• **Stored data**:
•••••

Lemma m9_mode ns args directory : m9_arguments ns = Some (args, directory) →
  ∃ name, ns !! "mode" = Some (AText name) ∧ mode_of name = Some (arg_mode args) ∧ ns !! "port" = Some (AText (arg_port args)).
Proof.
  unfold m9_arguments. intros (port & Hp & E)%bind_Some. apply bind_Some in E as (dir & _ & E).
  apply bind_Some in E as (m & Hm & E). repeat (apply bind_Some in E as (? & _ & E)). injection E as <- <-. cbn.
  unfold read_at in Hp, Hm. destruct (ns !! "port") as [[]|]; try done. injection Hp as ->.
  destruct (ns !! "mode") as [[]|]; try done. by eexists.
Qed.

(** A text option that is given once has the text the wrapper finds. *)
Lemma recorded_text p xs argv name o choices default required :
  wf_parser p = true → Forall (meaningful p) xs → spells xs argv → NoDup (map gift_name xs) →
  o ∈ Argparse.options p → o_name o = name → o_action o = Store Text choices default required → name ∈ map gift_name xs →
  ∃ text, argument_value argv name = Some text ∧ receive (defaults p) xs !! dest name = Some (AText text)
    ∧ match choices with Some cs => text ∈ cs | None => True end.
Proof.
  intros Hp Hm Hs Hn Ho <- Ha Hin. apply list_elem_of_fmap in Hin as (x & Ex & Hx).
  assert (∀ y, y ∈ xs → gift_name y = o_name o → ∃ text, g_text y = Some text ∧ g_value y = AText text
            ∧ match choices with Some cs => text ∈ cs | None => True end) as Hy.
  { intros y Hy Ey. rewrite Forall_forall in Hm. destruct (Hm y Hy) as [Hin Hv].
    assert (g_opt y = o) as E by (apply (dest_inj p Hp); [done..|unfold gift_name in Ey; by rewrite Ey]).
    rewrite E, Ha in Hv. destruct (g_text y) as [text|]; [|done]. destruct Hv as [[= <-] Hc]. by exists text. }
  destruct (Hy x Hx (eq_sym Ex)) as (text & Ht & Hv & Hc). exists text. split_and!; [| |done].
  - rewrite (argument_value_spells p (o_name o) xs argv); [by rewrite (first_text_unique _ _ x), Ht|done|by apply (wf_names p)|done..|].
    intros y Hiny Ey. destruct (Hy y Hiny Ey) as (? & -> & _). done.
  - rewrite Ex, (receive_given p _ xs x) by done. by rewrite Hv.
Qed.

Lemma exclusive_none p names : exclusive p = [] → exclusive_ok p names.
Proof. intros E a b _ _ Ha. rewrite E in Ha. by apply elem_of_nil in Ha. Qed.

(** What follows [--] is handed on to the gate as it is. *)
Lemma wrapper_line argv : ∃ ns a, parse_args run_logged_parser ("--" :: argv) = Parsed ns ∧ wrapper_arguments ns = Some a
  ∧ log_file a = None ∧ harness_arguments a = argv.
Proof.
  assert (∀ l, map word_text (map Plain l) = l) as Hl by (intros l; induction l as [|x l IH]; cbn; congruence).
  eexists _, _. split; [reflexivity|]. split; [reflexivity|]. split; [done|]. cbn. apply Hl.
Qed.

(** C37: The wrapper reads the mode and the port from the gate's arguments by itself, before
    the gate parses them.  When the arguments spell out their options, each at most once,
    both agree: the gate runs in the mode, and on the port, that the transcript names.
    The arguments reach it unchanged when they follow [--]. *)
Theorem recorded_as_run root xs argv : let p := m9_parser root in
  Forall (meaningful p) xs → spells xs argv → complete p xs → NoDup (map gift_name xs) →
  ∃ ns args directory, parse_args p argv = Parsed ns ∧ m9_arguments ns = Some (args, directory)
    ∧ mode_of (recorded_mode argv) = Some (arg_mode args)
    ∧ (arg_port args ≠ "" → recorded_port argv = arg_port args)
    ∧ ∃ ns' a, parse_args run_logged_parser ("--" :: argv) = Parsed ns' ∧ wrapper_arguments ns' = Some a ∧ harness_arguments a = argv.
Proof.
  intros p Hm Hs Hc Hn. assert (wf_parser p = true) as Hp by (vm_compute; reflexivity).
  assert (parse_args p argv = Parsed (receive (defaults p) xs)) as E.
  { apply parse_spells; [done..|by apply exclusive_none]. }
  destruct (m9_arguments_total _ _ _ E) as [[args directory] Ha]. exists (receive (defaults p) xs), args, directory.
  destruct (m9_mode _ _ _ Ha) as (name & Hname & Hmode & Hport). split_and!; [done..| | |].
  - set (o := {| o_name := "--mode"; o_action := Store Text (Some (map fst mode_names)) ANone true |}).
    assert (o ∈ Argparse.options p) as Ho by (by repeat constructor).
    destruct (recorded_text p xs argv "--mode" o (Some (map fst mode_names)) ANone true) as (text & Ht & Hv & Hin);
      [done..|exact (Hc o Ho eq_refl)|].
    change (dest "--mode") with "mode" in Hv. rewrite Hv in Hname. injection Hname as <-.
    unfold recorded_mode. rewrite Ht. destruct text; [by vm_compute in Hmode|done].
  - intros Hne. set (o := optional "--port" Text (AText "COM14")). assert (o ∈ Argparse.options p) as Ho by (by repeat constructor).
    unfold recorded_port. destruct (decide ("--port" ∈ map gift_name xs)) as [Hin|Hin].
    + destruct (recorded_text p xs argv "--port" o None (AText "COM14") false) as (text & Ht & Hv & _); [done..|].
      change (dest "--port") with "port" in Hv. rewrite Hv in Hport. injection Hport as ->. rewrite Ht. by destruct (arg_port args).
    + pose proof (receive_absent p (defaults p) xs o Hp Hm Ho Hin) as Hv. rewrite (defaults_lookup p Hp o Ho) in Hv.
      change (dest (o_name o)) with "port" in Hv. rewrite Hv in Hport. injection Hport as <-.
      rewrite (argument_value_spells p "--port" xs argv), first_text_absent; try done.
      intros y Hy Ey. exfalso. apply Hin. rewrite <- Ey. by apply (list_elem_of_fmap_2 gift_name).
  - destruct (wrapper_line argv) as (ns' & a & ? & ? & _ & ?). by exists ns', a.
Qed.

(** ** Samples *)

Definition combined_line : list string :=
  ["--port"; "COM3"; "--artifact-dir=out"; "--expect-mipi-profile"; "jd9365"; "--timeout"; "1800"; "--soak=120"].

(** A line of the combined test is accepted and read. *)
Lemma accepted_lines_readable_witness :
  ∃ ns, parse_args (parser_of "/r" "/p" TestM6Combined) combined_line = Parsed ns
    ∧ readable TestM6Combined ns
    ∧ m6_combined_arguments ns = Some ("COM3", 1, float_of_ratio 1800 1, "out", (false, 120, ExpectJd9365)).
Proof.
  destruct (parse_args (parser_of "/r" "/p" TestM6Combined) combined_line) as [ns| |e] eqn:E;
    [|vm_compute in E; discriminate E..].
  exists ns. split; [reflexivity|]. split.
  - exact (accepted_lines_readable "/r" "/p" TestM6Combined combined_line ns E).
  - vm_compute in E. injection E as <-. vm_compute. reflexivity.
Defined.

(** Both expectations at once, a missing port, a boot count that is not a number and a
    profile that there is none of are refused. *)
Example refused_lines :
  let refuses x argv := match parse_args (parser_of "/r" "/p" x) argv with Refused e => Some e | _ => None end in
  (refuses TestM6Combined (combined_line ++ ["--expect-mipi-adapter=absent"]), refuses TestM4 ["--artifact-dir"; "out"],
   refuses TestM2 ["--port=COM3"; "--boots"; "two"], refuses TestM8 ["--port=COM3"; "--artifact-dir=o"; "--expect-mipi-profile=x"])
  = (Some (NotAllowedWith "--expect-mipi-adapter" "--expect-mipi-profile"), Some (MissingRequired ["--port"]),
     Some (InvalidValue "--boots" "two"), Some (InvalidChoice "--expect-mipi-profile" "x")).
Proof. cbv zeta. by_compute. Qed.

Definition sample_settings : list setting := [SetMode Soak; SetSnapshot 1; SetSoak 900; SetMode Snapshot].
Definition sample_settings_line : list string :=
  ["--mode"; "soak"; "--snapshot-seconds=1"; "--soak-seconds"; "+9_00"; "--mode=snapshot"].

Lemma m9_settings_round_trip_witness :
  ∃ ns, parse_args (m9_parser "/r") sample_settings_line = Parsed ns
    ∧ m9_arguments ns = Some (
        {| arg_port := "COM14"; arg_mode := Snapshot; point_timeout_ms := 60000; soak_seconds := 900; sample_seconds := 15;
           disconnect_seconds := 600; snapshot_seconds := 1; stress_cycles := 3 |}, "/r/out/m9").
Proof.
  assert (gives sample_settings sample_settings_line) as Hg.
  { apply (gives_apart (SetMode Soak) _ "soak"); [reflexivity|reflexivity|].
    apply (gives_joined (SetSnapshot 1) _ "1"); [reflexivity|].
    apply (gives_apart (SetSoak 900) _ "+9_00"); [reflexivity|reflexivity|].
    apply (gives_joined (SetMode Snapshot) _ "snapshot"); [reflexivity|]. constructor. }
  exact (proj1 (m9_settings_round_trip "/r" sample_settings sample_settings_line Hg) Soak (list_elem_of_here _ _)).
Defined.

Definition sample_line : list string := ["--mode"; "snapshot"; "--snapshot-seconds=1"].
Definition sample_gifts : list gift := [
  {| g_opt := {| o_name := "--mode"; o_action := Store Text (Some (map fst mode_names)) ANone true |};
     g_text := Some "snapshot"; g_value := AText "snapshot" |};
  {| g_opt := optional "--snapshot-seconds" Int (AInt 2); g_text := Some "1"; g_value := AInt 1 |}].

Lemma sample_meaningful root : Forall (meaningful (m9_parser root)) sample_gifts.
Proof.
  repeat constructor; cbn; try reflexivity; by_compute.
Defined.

•••••

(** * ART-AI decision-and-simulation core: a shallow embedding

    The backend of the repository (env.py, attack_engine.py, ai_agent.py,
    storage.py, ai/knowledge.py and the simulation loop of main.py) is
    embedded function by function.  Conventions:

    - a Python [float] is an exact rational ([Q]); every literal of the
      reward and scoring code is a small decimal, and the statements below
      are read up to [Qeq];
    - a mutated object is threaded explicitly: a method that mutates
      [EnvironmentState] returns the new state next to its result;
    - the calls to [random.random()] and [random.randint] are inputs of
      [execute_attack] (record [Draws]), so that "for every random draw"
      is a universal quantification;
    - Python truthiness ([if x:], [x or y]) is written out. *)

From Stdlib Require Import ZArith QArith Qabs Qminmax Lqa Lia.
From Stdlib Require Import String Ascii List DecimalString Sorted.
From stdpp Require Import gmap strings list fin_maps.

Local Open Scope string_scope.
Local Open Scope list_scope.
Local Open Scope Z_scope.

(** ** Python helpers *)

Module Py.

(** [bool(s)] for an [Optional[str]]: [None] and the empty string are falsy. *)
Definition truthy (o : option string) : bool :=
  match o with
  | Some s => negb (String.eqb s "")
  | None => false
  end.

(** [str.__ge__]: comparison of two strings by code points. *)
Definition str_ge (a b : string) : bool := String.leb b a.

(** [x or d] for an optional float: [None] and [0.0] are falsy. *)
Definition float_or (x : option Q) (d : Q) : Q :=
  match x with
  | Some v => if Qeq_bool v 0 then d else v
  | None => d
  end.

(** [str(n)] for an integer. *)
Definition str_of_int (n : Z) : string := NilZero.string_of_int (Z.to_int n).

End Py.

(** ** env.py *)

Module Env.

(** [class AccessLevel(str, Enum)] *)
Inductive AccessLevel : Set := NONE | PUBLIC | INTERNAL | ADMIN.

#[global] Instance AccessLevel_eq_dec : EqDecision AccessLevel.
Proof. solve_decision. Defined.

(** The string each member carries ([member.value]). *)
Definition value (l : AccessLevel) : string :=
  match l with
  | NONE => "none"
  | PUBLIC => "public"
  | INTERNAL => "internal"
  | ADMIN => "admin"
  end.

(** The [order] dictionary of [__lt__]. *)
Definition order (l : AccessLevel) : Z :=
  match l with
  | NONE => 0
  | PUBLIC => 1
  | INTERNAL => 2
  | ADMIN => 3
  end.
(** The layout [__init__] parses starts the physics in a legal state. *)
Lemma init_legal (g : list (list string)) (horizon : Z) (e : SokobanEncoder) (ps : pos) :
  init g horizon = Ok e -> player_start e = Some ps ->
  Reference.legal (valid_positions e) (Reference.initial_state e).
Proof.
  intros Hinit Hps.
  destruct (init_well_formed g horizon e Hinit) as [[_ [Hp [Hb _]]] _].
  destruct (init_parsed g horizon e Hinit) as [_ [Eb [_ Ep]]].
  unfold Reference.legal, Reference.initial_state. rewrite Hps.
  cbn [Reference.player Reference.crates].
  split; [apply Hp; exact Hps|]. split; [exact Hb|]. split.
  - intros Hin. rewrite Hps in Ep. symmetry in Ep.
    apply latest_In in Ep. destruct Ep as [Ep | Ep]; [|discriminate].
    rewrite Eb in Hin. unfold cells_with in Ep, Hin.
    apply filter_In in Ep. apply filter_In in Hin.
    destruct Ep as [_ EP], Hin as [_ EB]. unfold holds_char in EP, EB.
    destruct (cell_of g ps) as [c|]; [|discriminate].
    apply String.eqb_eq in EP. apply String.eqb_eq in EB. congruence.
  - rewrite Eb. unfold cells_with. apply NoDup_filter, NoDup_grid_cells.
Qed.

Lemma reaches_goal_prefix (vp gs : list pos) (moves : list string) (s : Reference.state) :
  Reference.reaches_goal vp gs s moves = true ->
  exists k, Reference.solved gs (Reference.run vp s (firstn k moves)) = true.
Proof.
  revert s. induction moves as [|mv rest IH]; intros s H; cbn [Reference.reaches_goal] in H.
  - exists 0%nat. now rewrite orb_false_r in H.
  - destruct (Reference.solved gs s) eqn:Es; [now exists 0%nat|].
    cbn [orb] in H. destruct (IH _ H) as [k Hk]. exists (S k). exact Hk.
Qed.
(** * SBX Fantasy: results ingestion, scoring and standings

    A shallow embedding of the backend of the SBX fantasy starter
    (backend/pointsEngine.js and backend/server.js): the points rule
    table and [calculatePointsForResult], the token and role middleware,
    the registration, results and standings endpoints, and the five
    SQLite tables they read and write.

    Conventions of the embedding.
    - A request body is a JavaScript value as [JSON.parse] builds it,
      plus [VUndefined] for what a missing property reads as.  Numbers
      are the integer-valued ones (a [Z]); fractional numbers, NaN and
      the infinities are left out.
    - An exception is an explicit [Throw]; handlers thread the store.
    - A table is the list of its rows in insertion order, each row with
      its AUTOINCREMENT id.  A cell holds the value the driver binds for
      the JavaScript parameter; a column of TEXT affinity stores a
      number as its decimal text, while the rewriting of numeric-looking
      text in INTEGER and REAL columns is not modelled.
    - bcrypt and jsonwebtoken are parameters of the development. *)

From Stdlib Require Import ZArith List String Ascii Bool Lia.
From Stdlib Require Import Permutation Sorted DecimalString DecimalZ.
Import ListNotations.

•••••

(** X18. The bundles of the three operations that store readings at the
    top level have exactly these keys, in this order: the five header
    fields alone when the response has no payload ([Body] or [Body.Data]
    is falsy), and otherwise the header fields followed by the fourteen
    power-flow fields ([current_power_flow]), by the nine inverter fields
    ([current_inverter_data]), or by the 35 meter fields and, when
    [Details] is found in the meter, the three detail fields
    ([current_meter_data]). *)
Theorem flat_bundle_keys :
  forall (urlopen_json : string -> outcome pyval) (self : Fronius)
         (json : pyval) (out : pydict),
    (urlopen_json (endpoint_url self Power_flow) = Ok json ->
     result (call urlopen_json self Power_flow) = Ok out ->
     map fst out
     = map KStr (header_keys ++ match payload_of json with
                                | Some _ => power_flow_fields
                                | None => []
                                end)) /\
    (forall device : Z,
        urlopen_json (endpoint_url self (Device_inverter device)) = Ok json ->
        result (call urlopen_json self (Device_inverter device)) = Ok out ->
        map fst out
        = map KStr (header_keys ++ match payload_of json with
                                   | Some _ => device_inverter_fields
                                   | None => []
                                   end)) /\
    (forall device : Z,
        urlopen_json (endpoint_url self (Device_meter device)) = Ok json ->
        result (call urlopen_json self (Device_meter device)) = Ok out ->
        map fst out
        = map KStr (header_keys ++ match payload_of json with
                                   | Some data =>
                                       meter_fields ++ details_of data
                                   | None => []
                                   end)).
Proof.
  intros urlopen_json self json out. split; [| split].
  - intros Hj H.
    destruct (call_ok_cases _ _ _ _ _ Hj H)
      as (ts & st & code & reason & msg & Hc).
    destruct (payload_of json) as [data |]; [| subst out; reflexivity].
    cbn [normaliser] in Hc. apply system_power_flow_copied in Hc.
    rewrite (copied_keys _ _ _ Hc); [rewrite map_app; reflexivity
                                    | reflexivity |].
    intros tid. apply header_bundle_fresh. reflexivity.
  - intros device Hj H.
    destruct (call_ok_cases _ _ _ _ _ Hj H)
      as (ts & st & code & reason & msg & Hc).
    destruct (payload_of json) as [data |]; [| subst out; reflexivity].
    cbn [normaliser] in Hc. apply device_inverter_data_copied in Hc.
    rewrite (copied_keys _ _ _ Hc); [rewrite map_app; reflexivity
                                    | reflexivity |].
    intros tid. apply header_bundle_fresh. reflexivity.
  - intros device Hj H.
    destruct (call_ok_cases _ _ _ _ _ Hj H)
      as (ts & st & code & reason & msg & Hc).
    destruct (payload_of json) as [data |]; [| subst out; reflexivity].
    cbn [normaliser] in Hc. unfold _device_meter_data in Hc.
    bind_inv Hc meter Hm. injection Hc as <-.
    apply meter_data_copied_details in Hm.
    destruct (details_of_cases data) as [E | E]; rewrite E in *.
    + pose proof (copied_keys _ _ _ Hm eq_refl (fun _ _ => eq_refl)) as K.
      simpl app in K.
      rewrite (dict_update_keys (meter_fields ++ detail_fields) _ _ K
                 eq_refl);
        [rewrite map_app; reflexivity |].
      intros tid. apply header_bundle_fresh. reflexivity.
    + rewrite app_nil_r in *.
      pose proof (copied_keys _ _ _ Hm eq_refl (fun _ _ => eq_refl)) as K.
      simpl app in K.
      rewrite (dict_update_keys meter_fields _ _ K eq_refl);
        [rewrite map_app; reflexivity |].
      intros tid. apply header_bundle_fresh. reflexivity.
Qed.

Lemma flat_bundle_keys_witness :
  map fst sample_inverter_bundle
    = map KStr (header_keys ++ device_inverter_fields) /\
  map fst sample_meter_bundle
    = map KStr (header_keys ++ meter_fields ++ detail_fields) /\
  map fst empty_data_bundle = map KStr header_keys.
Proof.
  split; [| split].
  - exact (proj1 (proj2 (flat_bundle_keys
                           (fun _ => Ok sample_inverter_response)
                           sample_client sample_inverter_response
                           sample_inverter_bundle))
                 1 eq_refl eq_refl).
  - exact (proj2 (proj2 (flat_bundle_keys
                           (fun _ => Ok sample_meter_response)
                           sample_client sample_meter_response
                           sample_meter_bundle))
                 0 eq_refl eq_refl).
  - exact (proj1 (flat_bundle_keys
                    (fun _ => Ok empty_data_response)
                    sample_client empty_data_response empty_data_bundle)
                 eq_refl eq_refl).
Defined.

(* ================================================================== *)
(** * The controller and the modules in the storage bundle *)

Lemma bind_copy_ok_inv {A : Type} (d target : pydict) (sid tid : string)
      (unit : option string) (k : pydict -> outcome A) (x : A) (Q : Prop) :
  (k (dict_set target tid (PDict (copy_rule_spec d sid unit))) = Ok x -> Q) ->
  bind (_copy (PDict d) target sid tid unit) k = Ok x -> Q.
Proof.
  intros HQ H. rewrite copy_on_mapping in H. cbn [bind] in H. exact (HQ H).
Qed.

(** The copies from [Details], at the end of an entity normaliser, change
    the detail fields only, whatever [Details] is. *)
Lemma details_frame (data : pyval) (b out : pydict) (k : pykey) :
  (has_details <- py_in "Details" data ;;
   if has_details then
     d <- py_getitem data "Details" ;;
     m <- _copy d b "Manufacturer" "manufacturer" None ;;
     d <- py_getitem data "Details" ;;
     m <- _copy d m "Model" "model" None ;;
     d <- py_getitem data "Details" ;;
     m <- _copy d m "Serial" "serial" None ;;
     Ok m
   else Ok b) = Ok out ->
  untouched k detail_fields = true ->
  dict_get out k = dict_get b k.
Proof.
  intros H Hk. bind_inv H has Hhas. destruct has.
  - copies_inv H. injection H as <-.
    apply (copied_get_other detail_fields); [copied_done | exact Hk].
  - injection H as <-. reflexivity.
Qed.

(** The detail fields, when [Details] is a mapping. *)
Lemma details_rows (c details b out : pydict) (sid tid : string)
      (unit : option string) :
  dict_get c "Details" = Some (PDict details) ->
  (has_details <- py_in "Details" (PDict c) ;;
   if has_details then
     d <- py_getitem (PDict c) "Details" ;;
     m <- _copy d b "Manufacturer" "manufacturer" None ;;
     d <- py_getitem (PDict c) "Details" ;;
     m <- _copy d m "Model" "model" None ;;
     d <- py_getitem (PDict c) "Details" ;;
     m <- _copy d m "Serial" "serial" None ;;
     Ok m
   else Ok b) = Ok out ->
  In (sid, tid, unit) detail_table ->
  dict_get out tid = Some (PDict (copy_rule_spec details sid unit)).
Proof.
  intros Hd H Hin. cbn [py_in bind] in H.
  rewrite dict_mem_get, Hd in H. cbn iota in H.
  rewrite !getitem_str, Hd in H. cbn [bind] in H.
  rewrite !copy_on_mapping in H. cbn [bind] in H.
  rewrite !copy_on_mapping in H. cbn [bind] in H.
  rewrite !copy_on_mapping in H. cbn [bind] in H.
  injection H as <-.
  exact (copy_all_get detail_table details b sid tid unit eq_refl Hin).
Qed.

•••••

• **Task**: All that is wanted is a faithful reproduction of the line above with "the registration, results", the line with "plus [VUndefined] for", and every line in between.

• **Answer section**:
    the registration, results and standings endpoints, and the five
    SQLite tables they read and write.

    Conventions of the embedding.
    - A request body is a JavaScript value as [JSON.parse] builds it,
      plus [VUndefined] for what a missing property reads as.  Numbers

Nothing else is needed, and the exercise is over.